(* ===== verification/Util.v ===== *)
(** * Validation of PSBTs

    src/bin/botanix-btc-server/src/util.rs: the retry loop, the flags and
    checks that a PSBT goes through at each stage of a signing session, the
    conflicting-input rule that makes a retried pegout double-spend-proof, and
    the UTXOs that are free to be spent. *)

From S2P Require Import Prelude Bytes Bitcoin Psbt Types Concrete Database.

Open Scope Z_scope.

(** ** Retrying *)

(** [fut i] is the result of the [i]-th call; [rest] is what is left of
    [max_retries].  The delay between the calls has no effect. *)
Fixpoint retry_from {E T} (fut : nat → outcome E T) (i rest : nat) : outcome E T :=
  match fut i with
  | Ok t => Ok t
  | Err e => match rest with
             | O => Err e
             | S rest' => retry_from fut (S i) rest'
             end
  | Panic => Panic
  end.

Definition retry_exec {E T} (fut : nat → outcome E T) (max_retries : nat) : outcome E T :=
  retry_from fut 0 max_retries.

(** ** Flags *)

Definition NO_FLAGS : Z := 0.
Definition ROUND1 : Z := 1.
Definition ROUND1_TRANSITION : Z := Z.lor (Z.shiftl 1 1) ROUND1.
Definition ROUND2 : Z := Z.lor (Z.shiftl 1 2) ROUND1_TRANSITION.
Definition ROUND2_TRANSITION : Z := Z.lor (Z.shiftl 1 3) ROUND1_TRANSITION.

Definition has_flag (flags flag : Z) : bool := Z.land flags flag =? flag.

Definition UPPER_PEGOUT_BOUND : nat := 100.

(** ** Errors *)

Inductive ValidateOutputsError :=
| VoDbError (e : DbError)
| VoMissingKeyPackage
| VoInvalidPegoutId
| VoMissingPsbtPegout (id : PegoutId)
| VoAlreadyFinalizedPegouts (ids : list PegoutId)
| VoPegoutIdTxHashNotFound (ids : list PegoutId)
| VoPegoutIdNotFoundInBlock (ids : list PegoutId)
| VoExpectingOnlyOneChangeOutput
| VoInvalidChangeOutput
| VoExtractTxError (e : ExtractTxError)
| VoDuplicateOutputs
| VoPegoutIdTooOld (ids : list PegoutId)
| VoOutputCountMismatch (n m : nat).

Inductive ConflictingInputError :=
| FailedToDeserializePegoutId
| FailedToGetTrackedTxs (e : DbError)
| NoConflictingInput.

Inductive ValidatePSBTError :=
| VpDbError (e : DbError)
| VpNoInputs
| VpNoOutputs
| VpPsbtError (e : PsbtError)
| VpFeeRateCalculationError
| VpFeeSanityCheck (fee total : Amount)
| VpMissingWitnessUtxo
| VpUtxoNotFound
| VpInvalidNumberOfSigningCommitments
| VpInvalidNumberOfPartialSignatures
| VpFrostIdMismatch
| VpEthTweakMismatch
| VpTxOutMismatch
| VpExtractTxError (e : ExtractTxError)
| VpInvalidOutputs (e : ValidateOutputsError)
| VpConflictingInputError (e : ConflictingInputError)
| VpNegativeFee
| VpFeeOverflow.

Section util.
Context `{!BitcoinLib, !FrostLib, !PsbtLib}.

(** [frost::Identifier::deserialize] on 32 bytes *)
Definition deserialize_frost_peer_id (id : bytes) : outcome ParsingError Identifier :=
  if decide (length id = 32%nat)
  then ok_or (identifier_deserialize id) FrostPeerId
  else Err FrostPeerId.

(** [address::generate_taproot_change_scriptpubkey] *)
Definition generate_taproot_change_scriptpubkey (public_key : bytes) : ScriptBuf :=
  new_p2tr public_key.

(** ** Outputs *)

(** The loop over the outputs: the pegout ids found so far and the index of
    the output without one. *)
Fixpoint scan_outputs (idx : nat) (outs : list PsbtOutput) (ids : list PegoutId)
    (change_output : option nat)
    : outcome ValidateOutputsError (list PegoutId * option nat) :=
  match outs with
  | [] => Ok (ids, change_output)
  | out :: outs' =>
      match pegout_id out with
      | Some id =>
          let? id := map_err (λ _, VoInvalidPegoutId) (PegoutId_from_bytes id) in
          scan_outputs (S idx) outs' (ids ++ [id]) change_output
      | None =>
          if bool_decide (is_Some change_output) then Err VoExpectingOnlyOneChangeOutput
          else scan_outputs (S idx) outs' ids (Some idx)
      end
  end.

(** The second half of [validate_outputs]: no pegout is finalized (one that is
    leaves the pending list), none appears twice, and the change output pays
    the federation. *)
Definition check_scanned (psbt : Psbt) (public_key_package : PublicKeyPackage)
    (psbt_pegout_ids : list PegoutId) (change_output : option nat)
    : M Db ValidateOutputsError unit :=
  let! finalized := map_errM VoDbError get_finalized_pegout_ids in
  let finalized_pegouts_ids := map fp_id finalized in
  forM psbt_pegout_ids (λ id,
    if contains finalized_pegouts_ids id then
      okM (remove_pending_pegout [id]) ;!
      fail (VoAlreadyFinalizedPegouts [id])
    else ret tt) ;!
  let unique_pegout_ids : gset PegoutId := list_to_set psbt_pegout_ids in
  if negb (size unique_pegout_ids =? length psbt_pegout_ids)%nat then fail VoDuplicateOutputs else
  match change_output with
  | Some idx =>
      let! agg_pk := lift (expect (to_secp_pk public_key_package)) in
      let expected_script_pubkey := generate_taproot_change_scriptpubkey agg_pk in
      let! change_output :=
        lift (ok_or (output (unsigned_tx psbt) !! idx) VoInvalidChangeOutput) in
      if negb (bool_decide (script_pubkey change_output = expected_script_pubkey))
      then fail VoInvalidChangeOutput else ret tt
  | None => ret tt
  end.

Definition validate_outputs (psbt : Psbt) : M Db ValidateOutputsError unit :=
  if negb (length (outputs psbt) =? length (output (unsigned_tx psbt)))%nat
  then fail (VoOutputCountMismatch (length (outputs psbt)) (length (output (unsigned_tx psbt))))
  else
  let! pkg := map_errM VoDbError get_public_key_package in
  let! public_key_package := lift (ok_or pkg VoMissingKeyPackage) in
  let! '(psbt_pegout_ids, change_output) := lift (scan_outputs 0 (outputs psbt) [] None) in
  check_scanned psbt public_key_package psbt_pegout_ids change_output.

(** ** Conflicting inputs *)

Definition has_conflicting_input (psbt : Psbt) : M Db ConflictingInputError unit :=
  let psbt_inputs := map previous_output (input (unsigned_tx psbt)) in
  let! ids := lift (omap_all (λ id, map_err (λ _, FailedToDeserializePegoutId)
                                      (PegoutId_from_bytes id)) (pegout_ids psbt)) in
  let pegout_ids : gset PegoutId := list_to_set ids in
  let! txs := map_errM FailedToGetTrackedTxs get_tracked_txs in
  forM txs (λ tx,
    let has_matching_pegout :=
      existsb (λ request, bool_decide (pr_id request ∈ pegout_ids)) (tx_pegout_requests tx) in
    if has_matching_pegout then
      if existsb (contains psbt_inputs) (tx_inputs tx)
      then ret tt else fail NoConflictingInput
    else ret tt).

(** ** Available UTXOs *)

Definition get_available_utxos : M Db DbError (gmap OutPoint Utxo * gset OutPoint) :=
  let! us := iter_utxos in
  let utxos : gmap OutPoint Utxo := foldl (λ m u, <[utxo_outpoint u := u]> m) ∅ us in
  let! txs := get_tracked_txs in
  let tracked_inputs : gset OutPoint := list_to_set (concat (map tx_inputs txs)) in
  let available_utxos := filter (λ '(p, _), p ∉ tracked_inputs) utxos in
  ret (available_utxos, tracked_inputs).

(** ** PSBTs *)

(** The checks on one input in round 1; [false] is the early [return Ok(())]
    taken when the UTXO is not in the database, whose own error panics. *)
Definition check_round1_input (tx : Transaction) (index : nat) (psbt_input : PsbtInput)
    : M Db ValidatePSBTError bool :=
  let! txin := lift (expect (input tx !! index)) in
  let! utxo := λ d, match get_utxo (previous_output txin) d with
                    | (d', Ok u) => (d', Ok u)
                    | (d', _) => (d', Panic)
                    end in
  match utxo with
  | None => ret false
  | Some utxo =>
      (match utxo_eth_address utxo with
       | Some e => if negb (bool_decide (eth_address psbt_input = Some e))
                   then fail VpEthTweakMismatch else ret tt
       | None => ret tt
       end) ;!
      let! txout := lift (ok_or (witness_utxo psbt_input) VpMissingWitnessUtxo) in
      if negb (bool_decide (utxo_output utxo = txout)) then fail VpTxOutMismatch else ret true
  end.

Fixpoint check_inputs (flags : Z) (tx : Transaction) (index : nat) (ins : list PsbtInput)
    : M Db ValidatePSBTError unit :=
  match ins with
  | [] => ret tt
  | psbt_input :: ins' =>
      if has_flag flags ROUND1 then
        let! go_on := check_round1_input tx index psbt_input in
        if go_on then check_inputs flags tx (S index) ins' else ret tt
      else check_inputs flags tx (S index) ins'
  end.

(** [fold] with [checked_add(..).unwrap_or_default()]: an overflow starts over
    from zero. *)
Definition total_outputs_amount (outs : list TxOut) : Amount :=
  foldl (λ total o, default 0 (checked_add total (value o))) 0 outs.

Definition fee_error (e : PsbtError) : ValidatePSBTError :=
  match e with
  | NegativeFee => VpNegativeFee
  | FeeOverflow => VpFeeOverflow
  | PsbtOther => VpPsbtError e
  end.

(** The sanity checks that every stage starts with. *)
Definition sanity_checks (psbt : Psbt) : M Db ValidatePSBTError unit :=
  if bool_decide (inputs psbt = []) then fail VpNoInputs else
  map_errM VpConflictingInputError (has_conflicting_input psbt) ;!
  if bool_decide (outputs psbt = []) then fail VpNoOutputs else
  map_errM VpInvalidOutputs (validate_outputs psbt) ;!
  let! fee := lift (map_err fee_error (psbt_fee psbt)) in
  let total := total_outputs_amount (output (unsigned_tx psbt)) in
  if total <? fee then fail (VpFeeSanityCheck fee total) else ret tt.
_ _ _ _ _
Task description:
From the listing, copy every line where the string "starts" appears.

Response box:
(** [fold] with [checked_add(..).unwrap_or_default()]: an overflow starts over
(** The sanity checks that every stage starts with. *)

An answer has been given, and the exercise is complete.